Nintendo is widely known as a video game company, despite its origins as a playing card and toy company. The Japanese gaming giant is returning to its roots with the wildly popular amiibo action figures: plastic, real-life versions of its most popular characters that work with games.
The toys are so popular that it’s nearly impossible to find them in stores, bedeviling potential buyers. “Some figures are sold out and are being sold at online auctions at premium prices — something which none of us had predicted,” Nintendo CEO and president Satoru Iwata said in a mid-February financials briefing. “I can say that amiibo has kicked off smoothly.”
Except it hasn’t. If you’re looking for any figures other than Nintendo’s most popular, you might be out of luck. Mario, Kirby and Link are widely available, while the likes of Mega Man and Donkey Kong can be very hard to come by. If you want something a little more obscure? Your best bet is heading to eBay or Amazon, where resellers are jacking up prices.

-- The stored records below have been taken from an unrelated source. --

Lemma node_truncate s n o : sound (op_truncate s n o) (fun _ => True).
Proof. unfold sound, node_fault. destruct (op_truncate s n o) eqn:E; [done|]. do 3 right. left. by exists s, n, o. Qed.

Lemma node_mkpipe s : sound (op_mkpipe s) (fun _ => True).
Proof. unfold sound, node_fault. destruct (op_mkpipe s) eqn:E; [done|]. do 4 right. left. by exists s. Qed.

Lemma node_read s n c o : sound (op_read s n c o) (fun _ => True).
Proof. unfold sound, node_fault. destruct (op_read s n c o) eqn:E; [done|]. do 5 right. left. by exists s, n, c, o. Qed.

Lemma node_write s n b o : sound (op_write s n b o) (fun _ => True).
Proof. unfold sound, node_fault. destruct (op_write s n b o) eqn:E; [done|]. do 6 right. by exists s, n, b, o. Qed.

Lemma node_open s p path fl m : sound (op_open s p path fl m) (fun r => forall ret s', r = (ret, None, s') -> 0 <= ret -> node_fault NullDeref).
Proof.
  unfold sound. destruct (op_open s p path fl m) as [[[ret n] s1]|e] eqn:E; [|left; by exists s, p, path, fl, m].
  intros ret' s' [= -> -> ->] Hr. right. left. split; [done|]. by exists s, p, path, fl, m, ret', s'.
Qed.

(** [free_to st i]: the lowest free descriptor from [min] on is [i]. *)
Definition lowest_free (t : list (option Z)) (min i : Z) : Prop :=
  min <= i < 32 /\ t !! Z.to_nat i = Some None /\ forall j, min <= j < i -> exists a, t !! Z.to_nat j = Some (Some a).

Lemma fd_scan_spec (t : list (option Z)) : length t = 32%nat -> forall k i, 0 <= i -> (Z.to_nat (32 - i) <= k)%nat ->
  exists r, fd_scan t k i = Ok r /\ (lowest_free t i r \/ r = - EMFILE /\ forall j, i <= j < 32 -> exists a, t !! Z.to_nat j = Some (Some a)).
Proof.
  intros Hl. induction k as [|k IH]; intros i Hi Hk.
  { exists (- EMFILE). split; [done|]. right. split; [done|]. intros j Hj. lia. }
  cbn [fd_scan]. unfold MAX_FILE. destruct (Z.ltb_spec i 32) as [Hlt|Hge].
  2: { exists (- EMFILE). split; [done|]. right. split; [done|]. intros j Hj. lia. }
  destruct (aget_lt t i ltac:(lia)) as (e & -> & He). cbn [res_bind]. destruct e as [a|].
  - destruct (IH (i + 1) ltac:(lia) ltac:(lia)) as (r & Er & Hr). exists r. split; [exact Er|].
    assert (forall j, i <= j < 32 -> (i + 1 <= j -> exists b, t !! Z.to_nat j = Some (Some b)) -> exists b, t !! Z.to_nat j = Some (Some b)) as Hstep.
    { intros j Hj Hs. destruct (decide (j = i)) as [->|]; [by exists a|apply Hs; lia]. }
    destruct Hr as [(H1 & H2 & H3)|[-> Hall]]; [left|right; split; [done|]].
    + split_and!; [lia|lia|done|]. intros j Hj. apply Hstep; [lia|]. intros. apply H3. lia.
    + intros j Hj. apply Hstep; [lia|]. intros. apply Hall. lia.
  - exists i. split; [done|]. left. split_and!; [lia|lia|done|]. intros j Hj. lia.
Qed.

Lemma fd_get_spec (st : fstate S) (min : Z) : length (tab st) = 32%nat -> 0 <= min ->
  exists r, fd_get st min = Ok r /\ (lowest_free (tab st) min r \/ r = - EMFILE /\ forall j, min <= j < 32 -> exists a, tab st !! Z.to_nat j = Some (Some a)).
Proof. intros Hl Hm. apply fd_scan_spec; [done|done|unfold MAX_FILE; lia]. Qed.

(** A reference less. *)
Lemma dec_ref_ok (st : fstate S) (a : Z) i : files_ok st -> tab st !! i = Some (Some a) ->
  sound (file_dec_ref st a) (fun r => files_ok ((snd r) <| tab := <[i := None]> (tab (snd r)) |>) /\ tab (snd r) = tab st).
Proof.
  intros Hok Hi. pose proof Hok as [H1 H2 H3 H4 H5 H6]. destruct (H3 i a Hi) as [f Hf]. pose proof (refer_range st a f Hok Hf) as Hr. destruct (H4 a f Hf) as [Er _].
  unfold file_dec_ref. rewrite Hf. cbn [deref res_bind]. rewrite signed_small by (change (2 ^ (32 - 1)) with (2 ^ 31); lia).
  assert (forall b, slots b (<[i := None]> (tab st)) = slots b (tab st) - one (Some a) b) as Hs.
  { intros b. rewrite (slots_insert b _ _ _ _ Hi). unfold one at 2. rewrite bool_decide_false by done. lia. }
  assert (forall j b, <[i := None]> (tab st) !! j = Some (Some b) -> tab st !! j = Some (Some b)) as Hsub.
  { intros j b Hj. destruct (decide (j = i)) as [->|]; [rewrite list_lookup_insert_eq in Hj by (by eapply lookup_lt_Some); done|].
    by rewrite list_lookup_insert_ne in Hj. }
  destruct (Z.ltb_spec 0 (refer f - 1)) as [Hlt|Hge].
  - cbn [sound snd]. split; [|done]. split; cbn.
    + by rewrite length_insert.
    + intros b Hb. rewrite lookup_insert_ne; [by apply H2|]. intros <-. by rewrite H2 in Hf.
    + intros j b Hj%Hsub. destruct (decide (b = a)) as [->|]; [rewrite lookup_insert_eq; by eexists|]. rewrite lookup_insert_ne by done. by eapply H3.
    + intros b g. rewrite Hs. destruct (decide (b = a)) as [->|Hne].
      * rewrite lookup_insert_eq. intros [= <-]. cbn. unfold one. rewrite bool_decide_true by done. lia.
      * rewrite lookup_insert_ne by done. unfold one. rewrite bool_decide_false by congruence. intros Hg. destruct (H4 b g Hg). lia.
    + done.
    + intros b [Hb _]%lookup_insert_None. by apply H6.
  - eapply sound_bind; [apply node_close|]. intros [ret s'] _. cbn [sound fst snd]. split; [|done]. split; cbn.
    + by rewrite length_insert.
    + intros b Hb. apply lookup_delete_None. right. by apply H2.
    + intros j b Hj. destruct (decide (b = a)) as [->|].
      * exfalso. assert (slots a (<[i := None]> (tab st)) = 0) as E0.
        { rewrite Hs. unfold one. rewrite bool_decide_true by done. pose proof (slots_in a _ _ Hi). pose proof (H5 a). lia. }
        pose proof (slots_in a _ _ Hj). lia.
      * rewrite lookup_delete_ne by done. eapply H3. by apply Hsub.
    + intros b g [Hne Hg]%lookup_delete_Some. rewrite Hs. unfold one. rewrite bool_decide_false by congruence. destruct (H4 b g Hg). lia.
    + done.
    + intros b [<-|Hb]%lookup_delete_None; [|by apply H6]. pose proof (slots_in a _ _ Hi). pose proof (H5 a). lia.
Qed.

Lemma sys_close_ok (st : fstate S) (fd : Z) : files_ok st ->
  sound (sys_close st fd) (fun r => files_ok (snd r) /\
    (forall a, fd_verify st fd = Some a -> tab (snd r) = <[Z.to_nat fd := None]> (tab st))).
Proof.
  intros Hok. unfold sys_close. destruct (fd_verify st fd) as [a|] eqn:Ev; [|done].
  destruct (verify_spec st fd a Ev) as [Hr Ht]. eapply sound_bind; [by apply (dec_ref_ok st a _ Hok Ht)|]. intros [ret st'] [Hok' Et]. cbn [snd] in *.
  pose proof (fi_len _ Hok) as Hl. rewrite aset_lt by (rewrite Et, Hl; lia). cbn [res_bind sound snd]. split; [done|].
  intros b _. cbn. by rewrite Et.
Qed.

Looking for Captain Falcon from Super Nintendo classic “F-Zero”? He’ll cost you over $US40: around four times the original price of $US12.99.
Fans and superfans
Nintendo’s walking a fine line with amiibo. The toys are both appealing to young, new fans and longtime Nintendo loyalists. That’s exemplified by the sales breakdown of amiibo, care of Nintendo:
The chart to the left represents which characters sold best to retail stores — recognisable names like Link (from “The Legend of Zelda”), Mario (who needs no introduction), and Pikachu (from “Pokémon”). The chart to the right represents which characters sold best to actual consumers — it’s topped by relatively obscure characters like Marth (from the “Fire Emblem” series) and Villager (from “Animal Crossing”).
These are not the characters everyone is looking for, but they are the characters that matter most to Nintendo’s most loyal consumers. So, what went wrong?
Pre-orders and exclusives
Justin Bieber and Nintendo’s amiibo toys are not so different. OK, fine, they’re pretty different. But they’re similar in one important way: Both the Bieber and Nintendo’s amiibo are ruined by scalpers.
Nintendo announced five days ago that preorders were available for a handful of new amiibo. The crush of fans and resellers rushing to pre-order the figures crashed the website of the world’s largest game retailer, Gamestop.
“Due to very strong demand for the newest wave of Nintendo’s amiibo figures, GameStop is experiencing some technical issues with our website. At this time, we are accepting pre-orders of amiibo in stores only while we resolve these issues,” the company told angry fans.
Worse, several amiibo are exclusive to specific retailers: only GameStop carries fan favourite/cult classic character Ness, while only Target has Metaknight, etc.
The crush of fans descending on a single ticket seller often results in resellers (scalpers) getting the upper hand. Want to see Bieber at Madison Square Garden? You’re almost certainly forking over more than the original asking price of the ticket, even if you’re eagle-eyed and on top of the sale going live.
Nintendo could just create more toys, of course. The aforementioned Marth is getting a new production run as he corresponds to an upcoming game from Nintendo. The company’s official statement on making more amiibo is, essentially, “we’ll make more if enough people ask for them.” That’s a nice sentiment, but Nintendo’s burning its most loyal fans in the process.